Raising a god
I am his earthly mother.
what you will; I know
he comes in the dark, winged and piercing.
I know his mouth, his tongue that lifted my breast
until he shuddered into me, made me in one night
both priestess and goddess
and after a course of moons, mother.
I hold him sucking to my chest, change his mouth
from one nipple to the next, clean him, lift him to the sun.
He is radiant and fierce, my infant god
who climbed through the vessel of my womb
to emerge at last––mortal,
drizzled in blood, stinking with his own filth,
his mouth wide at the indignity.
I do not ask why he came,
why he thrusts his hands and shakes
but cannot lift his head. I hold him to the wind,
my fragile god, and feel his body quiver, see his little feet
kick toward the clouds as if he could float among them.
Then he is quiet, and as he sleeps,
the gates of his kingdom open
and he walks on golden paths, weightless as an angel.
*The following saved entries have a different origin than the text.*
(* ===== verification/GcChildren.v ===== *)
(** * Marking: which objects an object refers to

    A description of the references of an object, by the kind its header names,
    and what the scanner relies on: types have valid layouts, the callbacks of
    foreign types claim what they own, stacks end. *)
From S2P Require Import Prelude WsQueue GcProg GcScan GcLogic GcScanFacts.

Section children.
Context (im : image) (frames : nat) (tyof : Z -> Z) (foreign : Z -> Z -> Prop).
Abbreviation ldp := (ldp im).
Abbreviation ld := (ld im).

(** ** Roots on stacks *)

(** The roots of a frame: slots that hold a pointer to the root, or the root
    itself, tagged in the lists of finalizers that are kept in frames. *)
Fixpoint frame_roots (n : nat) (rts nroots i offset lb ub : Z) : list Z :=
  match n with
  | O => []
  | S n =>
      let w := gc_read_stack im (rts + 8 * i) offset lb ub in
      if Z.testbit nroots 0 then gc_read_stack im w offset lb ub :: frame_roots n rts nroots (i + 1) offset lb ub
      else if gc_ptr_tag w GC_FIN_CFUNC_TAG then
        let v := gc_ptr_clear_tag w GC_FIN_CFUNC_TAG in
        (if gc_ptr_tag v GC_FIN_COBJ_TAG || (v <? jl_max_tags * 16) then [] else [v]) ++
        match n with O => [] | S n => frame_roots n rts nroots (i + 2) offset lb ub end
      else (if gc_ptr_tag w GC_FIN_COBJ_TAG || (w <? jl_max_tags * 16) then [] else [w]) ++ frame_roots n rts nroots (i + 1) offset lb ub
  end.

Fixpoint stack_roots (frames : nat) (s nroots offset lb ub : Z) : option (list Z) :=
  match frames with
  | O => None
  | S frames =>
      let l := frame_roots (Z.to_nat (Z.shiftr nroots 2)) (s + 16) nroots 0 offset lb ub in
      let sprev := gc_read_stack im (s + 8) offset lb ub in
      if sprev =? 0 then Some l
      else r ← stack_roots frames sprev (u32 (gc_read_stack im sprev offset lb ub)) offset lb ub; Some (l ++ r)
  end.

(** The values of a backtrace's extended entries, and an exception stack's. *)
Fixpoint bt_roots (n : nat) (bt_data bt_index bt_size : Z) : list Z :=
  match n with
  | O => []
  | S n => if bt_index <? bt_size
           then bt_entry_jlvals im (bt_data + 8 * bt_index) ++ bt_roots n bt_data (bt_index + jl_bt_entry_size im (bt_data + 8 * bt_index)) bt_size
           else []
  end.
Fixpoint exc_roots (n : nat) (data itr : Z) : list Z :=
  match n with
  | O => []
  | S n => if 0 <? itr then
             let bt_size := ldp (data + 8 * (itr - 2)) in
             bt_roots (Z.to_nat bt_size) (data + 8 * (itr - 2 - bt_size)) 0 bt_size ++ [ldp (data + 8 * (itr - 1))] ++ exc_roots n data (itr - 2 - bt_size)
           else []
  end.

(** ** References by kind *)

Definition field_child (w : nat) (d n o v : Z) : Prop := v <> 0 /\ exists i, 0 <= i < n /\ v = ldp (o + 8 * ld w (d + Z.of_nat w * i)).

Definition task_stack (ta : Z) : option (list Z) :=
  let s := task_gcstack im ta in
  let '(offset, lb, ub) :=
    match task_copied im ta with
    | Some (stackbase, copy_stack) => (u64 (task_stkbuf im ta - (stackbase - copy_stack)), stackbase - copy_stack, stackbase)
    | None => (0, 0, 2 ^ 64 - 1)
    end in
  if s =? 0 then Some [] else stack_roots frames s (u32 (gc_read_stack im s offset lb ub)) offset lb ub.
Definition task_child (ta v : Z) : Prop :=
  v <> 0 /\ (v ∈ default [] (task_stack ta) \/
    (task_excstack im ta <> 0 /\ v ∈ exc_roots (Z.to_nat (ldp (task_excstack im ta))) (task_excstack im ta + 16) (ldp (task_excstack im ta)))) \/
  field_child 1 (jl_dt_layout_ptrs im (dt_layout im (jl_task_type im))) (ly_npointers im (dt_layout im (jl_task_type im))) ta v.

Definition module_child (m v : Z) : Prop :=
  (v <> 0 /\ v ∈ [ldp (m + 16); ldp (m + 24); ldp (m + 8); ldp (m + 48); ldp (m + 56)]) \/
  target im Boxed 4 (ldp (m + 80)) (ldp (m + 80) + 32 * module_usings_length im m) v.

Definition cancel_child (cs v : Z) : Prop :=
  target im Boxed 1 (cs + 8) (cs + 24) v \/ target im Boxed 3 (cs + 40) (cs + 40 + 24 * ld 2 (cs + 26)) v.

(** The task, and the [owner] and [next] of each wait slot. *)
Definition wait_child (we v : Z) : Prop :=
  target im Boxed 1 we (we + 8) v \/ v <> 0 /\ exists i, 0 <= i < ld 4 (we + 8) /\ (v = ldp (we + 16 + 24 * i) \/ v = ldp (we + 16 + 24 * i + 8)).

Definition memory_child (vt m v : Z) : Prop :=
  let ly := dt_layout im vt in
  let elsize := ly_size im ly / 8 in
  let begin := memory_ptr im m in
  let end_ := begin + 8 * (memory_length im m * elsize) in
  if jl_genericmemory_how im m =? JL_GENERICMEMORY_STRINGOWNED then v <> 0 /\ v = memory_owner im m
  else if ly_isboxed im ly then
    ldp (dt_parameters im vt + 16) <> jl_symbol_type im /\ target im Boxed 1 begin (begin + 8 * memory_length im m) v
  else 0 <= ly_first_ptr im ly /\ memory_length im m <> 0 /\
    if ly_npointers im ly =? 1 then target im Boxed elsize (begin + 8 * ly_first_ptr im ly) end_ v
    else let w := if ly_fielddesc_type im ly =? JL_FIELDDESC_8 then 1%nat else 2%nat in
         let ptrs := jl_dt_layout_ptrs im ly in
         target im (Fields w ptrs (ptrs + Z.of_nat w * ly_npointers im ly)) elsize begin end_ v.

Definition desc_width (t : Z) : nat := if t =? JL_FIELDDESC_8 then 1 else if t =? JL_FIELDDESC_16 then 2 else 4.
Definition fields_child (vt o v : Z) : Prop :=
  let ly := dt_layout im vt in
  vt <> jl_weakref_type im /\ ly_npointers im ly <> 0 /\
  if ly_fielddesc_type im ly =? JL_FIELDDESC_FOREIGN then foreign o v
  else field_child (desc_width (ly_fielddesc_type im ly)) (jl_dt_layout_ptrs im ly) (ly_npointers im ly) o v.
Definition type_child (vt o v : Z) : Prop :=
  if dt_name im vt =? jl_genericmemory_typename im then memory_child vt o v else fields_child vt o v.

(** The type of an object with a big tag is the tag; small tags of the generic
    range stand for a type, the others for a kind of object. *)
Definition vtag (o : Z) : Z := vtag_of (tyof o).
Definition generic_tag (t : Z) : bool := u64 (t - jl_unionall_tag * 16) <=? (jl_quotenode_tag - jl_unionall_tag) * 16.
Definition child (o v : Z) : Prop :=
  let t := vtag o in
  if jl_max_tags * 16 <=? t then type_child t o v
  else if generic_tag t then type_child (ijl_small_typeof im (t / 8)) o v
  else if t =? jl_simplevector_tag * 16 then target im Boxed 1 (o + 8) (o + 8 + 8 * ldp o) v
  else if t =? jl_module_tag * 16 then module_child o v
  else if t =? jl_task_tag * 16 then task_child o v \/ foreign o v
  else if t =? jl_cancel_source_tag * 16 then cancel_child o v
  else if t =? jl_wait_entry_tag * 16 then wait_child o v
  else False.

(** The buffers of a task: headers of their own, but no objects. *)
Definition buffer (o b : Z) : Prop :=
  vtag o = jl_task_tag * 16 /\ b <> 0 /\ (b = task_stkbuf im o \/ b = task_excstack im o).

(** ** What the scanner relies on *)

(** Elements stored inline: 8- or 16-bit descriptors, fewer than 2^16 words. *)
Definition memory_type_ok (vt : Z) : Prop :=
  let ly := dt_layout im vt in
  ly_isboxed im ly = false -> 0 <= ly_first_ptr im ly ->
  0 < ly_size im ly / 8 < 2 ^ 16 /\
  (ly_npointers im ly <> 1 -> 0 <= ly_npointers im ly /\ (ly_fielddesc_type im ly = JL_FIELDDESC_8 \/ ly_fielddesc_type im ly = JL_FIELDDESC_16)).
Definition type_ok (vt : Z) : Prop := if dt_name im vt =? jl_genericmemory_typename im then memory_type_ok vt else True.
Definition object_ok (o : Z) : Prop :=
  let t := vtag o in
  if jl_max_tags * 16 <=? t then vtag t = jl_datatype_tag * 16 /\ dt_smalltag im t = 0 /\ type_ok t
  else if generic_tag t then type_ok (ijl_small_typeof im (t / 8))
  else t = jl_task_tag * 16 -> is_Some (task_stack o).

(** ** Chunks *)

(** A list of finalizers: pairs of an object and its finalizer; when the object
    is tagged as having a C function the finalizer is no object. *)
Definition fin_word (w : Z) : list Z :=
  let v := if gc_ptr_tag w GC_FIN_CFUNC_TAG then gc_ptr_clear_tag w GC_FIN_CFUNC_TAG else w in
  if gc_ptr_tag v GC_FIN_COBJ_TAG then [] else [v].
Definition fin_pair (a : Z) : list Z :=
  fin_word (ldp a) ++ if gc_ptr_tag (ldp a) GC_FIN_CFUNC_TAG then [] else fin_word (ldp (a + 8)).
Definition fin_pairs (begin end_ : Z) : list Z := map (fun i => begin + 16 * Z.of_nat i) (seq 0 (Z.to_nat ((end_ - begin) / 16))).
Definition fin_targets (begin end_ v : Z) : Prop := v <> 0 /\ exists a, a ∈ fin_pairs begin end_ /\ v ∈ fin_pair a.
Definition fin_ok (begin end_ : Z) : Prop :=
  (exists n, end_ - begin = 16 * Z.of_nat n) /\
  forall a, a ∈ fin_pairs begin end_ -> gc_ptr_tag (ldp a) GC_FIN_CFUNC_TAG = false -> gc_ptr_tag (ldp (a + 8)) GC_FIN_CFUNC_TAG = false.

Definition owes (c : jl_gc_chunk_t) (v : Z) : Prop :=
  if cid c =? GC_objary_chunk then target im Boxed (step c) (begin_ c) (end_ c) v
  else if cid c =? GC_ary8_chunk then target im (Fields 1 (elem_begin c) (elem_end c)) (step c) (begin_ c) (end_ c) v
  else if cid c =? GC_ary16_chunk then target im (Fields 2 (elem_begin c) (elem_end c)) (step c) (begin_ c) (end_ c) v
  else if cid c =? GC_finlist_chunk then fin_targets (begin_ c) (end_ c) v
  else False.

(** The chunks that are pushed. *)
Definition chunk_ok (c : jl_gc_chunk_t) : Prop :=
  (cid c = GC_objary_chunk \/ cid c = GC_ary8_chunk \/ cid c = GC_ary16_chunk \/ (cid c = GC_finlist_chunk /\ fin_ok (begin_ c) (end_ c))) /\
  (cid c = GC_finlist_chunk \/ 0 < step c) /\ 0 <= step c < 2 ^ 16.
End children.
I do not blame him when he wakes,
soiled, tears stuck to his celestial cheeks,
his lungs open in infantile cry. I cradle him,
bare my breast, assure him I can see
only the god he is and not the babe,
when in truth,
I find it hard to tell the difference.
When not writing, M. Frost studies public health. Her speculative poetry has appeared in numerous journals, including Star*Line, Strange Horizons, Paradox, and Mythic Delerium. Finishing Line Press published her first chapbook, Cow Poetry, in 2006. Please contact her through her website: email@example.com.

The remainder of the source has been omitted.